### Problem
A word-for-word copy of the listing that follows is required.
........
(** * Hypertension dummy-data generator: model and verified properties

    Shallow embedding of [usefull_function/create_dummy_data.py],
    [usefull_function/split_data.py] and [usefull_function/merge_csv.py].

    Conventions of the model.
    - Python floats are exact rationals ([Q]); integers are [Z].
    - numpy's global generator is an explicit state threaded through every
      call, in the order the Python code makes the calls.
    - numpy itself is an interface ([Numpy]): the model fixes what the
      repository's code does with the drawn values, not how numpy draws them.
    - A Python exception is an outcome ([Raise]); the [while] loop of the
      prevalence adjustment is run on fuel and [OutOfFuel] is the outcome of
      a run that is still looping when the fuel is spent. *)

From Stdlib Require Import String.
From Stdlib Require Import ZArith QArith Qabs Qround Qminmax Lqa Lia.
From Stdlib Require Import Bool List Permutation DecimalString.
Import ListNotations.

Set Implicit Arguments.

(** ** Values of the categorical columns *)

Inductive Gender : Type := Male | Female.
Inductive Smoking : Type := never | quit | smoker.
Inductive Level : Type := low | high.

Definition Gender_eqb (a b : Gender) : bool :=
  match a, b with
  | Male, Male | Female, Female => true
  | _, _ => false
  end.

Definition Smoking_eqb (a b : Smoking) : bool :=
  match a, b with
  | never, never | quit, quit | smoker, smoker => true
  | _, _ => false
  end.

Definition Level_eqb (a b : Level) : bool :=
  match a, b with
  | low, low | high, high => true
  | _, _ => false
  end.

(** ** Float comparisons and numpy's pure helpers *)

Definition Qgeb (x y : Q) : bool := Qle_bool y x.
Definition Qgtb (x y : Q) : bool := negb (Qle_bool x y).
Definition Qltb (x y : Q) : bool := negb (Qle_bool y x).

(** [np.clip(x, lo, hi)]: [minimum(maximum(x, lo), hi)]. *)
Definition clip (x lo hi : Q) : Q := Qmin (Qmax x lo) hi.

(** [.astype(int)]: truncation toward zero. *)
Definition astype_int (x : Q) : Z := Z.quot (Qnum x) (Zpos (Qden x)).

(** [np.where(cond, a, b)], element by element. *)
Fixpoint np_where {A : Type} (cond : list bool) (a b : list A) : list A :=
  match cond, a, b with
  | c :: cond', x :: a', y :: b' => (if c then x else y) :: np_where cond' a' b'
  | _, _, _ => []
  end.

(** [np.arange(start, stop)]. *)
Definition arange (start stop : Z) : list Z :=
  map (fun i => (start + Z.of_nat i)%Z) (seq 0 (Z.to_nat (stop - start))).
........
### Result of the exercise
(** * Hypertension dummy-data generator: model and verified properties

    Shallow embedding of [usefull_function/create_dummy_data.py],
    [usefull_function/split_data.py] and [usefull_function/merge_csv.py].

    Conventions of the model.
    - Python floats are exact rationals ([Q]); integers are [Z].
    - numpy's global generator is an explicit state threaded through every
      call, in the order the Python code makes the calls.
    - numpy itself is an interface ([Numpy]): the model fixes what the
      repository's code does with the drawn values, not how numpy draws them.
    - A Python exception is an outcome ([Raise]); the [while] loop of the
      prevalence adjustment is run on fuel and [OutOfFuel] is the outcome of
      a run that is still looping when the fuel is spent. *)

From Stdlib Require Import String.
From Stdlib Require Import ZArith QArith Qabs Qround Qminmax Lqa Lia.
From Stdlib Require Import Bool List Permutation DecimalString.
Import ListNotations.

Set Implicit Arguments.

(** ** Values of the categorical columns *)

Inductive Gender : Type := Male | Female.
Inductive Smoking : Type := never | quit | smoker.
Inductive Level : Type := low | high.

Definition Gender_eqb (a b : Gender) : bool :=
  match a, b with
  | Male, Male | Female, Female => true
  | _, _ => false
  end.

Definition Smoking_eqb (a b : Smoking) : bool :=
  match a, b with
  | never, never | quit, quit | smoker, smoker => true
  | _, _ => false
  end.

Definition Level_eqb (a b : Level) : bool :=
  match a, b with
  | low, low | high, high => true
  | _, _ => false
  end.

(** ** Float comparisons and numpy's pure helpers *)

Definition Qgeb (x y : Q) : bool := Qle_bool y x.
Definition Qgtb (x y : Q) : bool := negb (Qle_bool x y).
Definition Qltb (x y : Q) : bool := negb (Qle_bool y x).

(** [np.clip(x, lo, hi)]: [minimum(maximum(x, lo), hi)]. *)
Definition clip (x lo hi : Q) : Q := Qmin (Qmax x lo) hi.

(** [.astype(int)]: truncation toward zero. *)
Definition astype_int (x : Q) : Z := Z.quot (Qnum x) (Zpos (Qden x)).

(** [np.where(cond, a, b)], element by element. *)
Fixpoint np_where {A : Type} (cond : list bool) (a b : list A) : list A :=
  match cond, a, b with
  | c :: cond', x :: a', y :: b' => (if c then x else y) :: np_where cond' a' b'
  | _, _, _ => []
  end.

(** [np.arange(start, stop)]. *)
Definition arange (start stop : Z) : list Z :=
  map (fun i => (start + Z.of_nat i)%Z) (seq 0 (Z.to_nat (stop - start))).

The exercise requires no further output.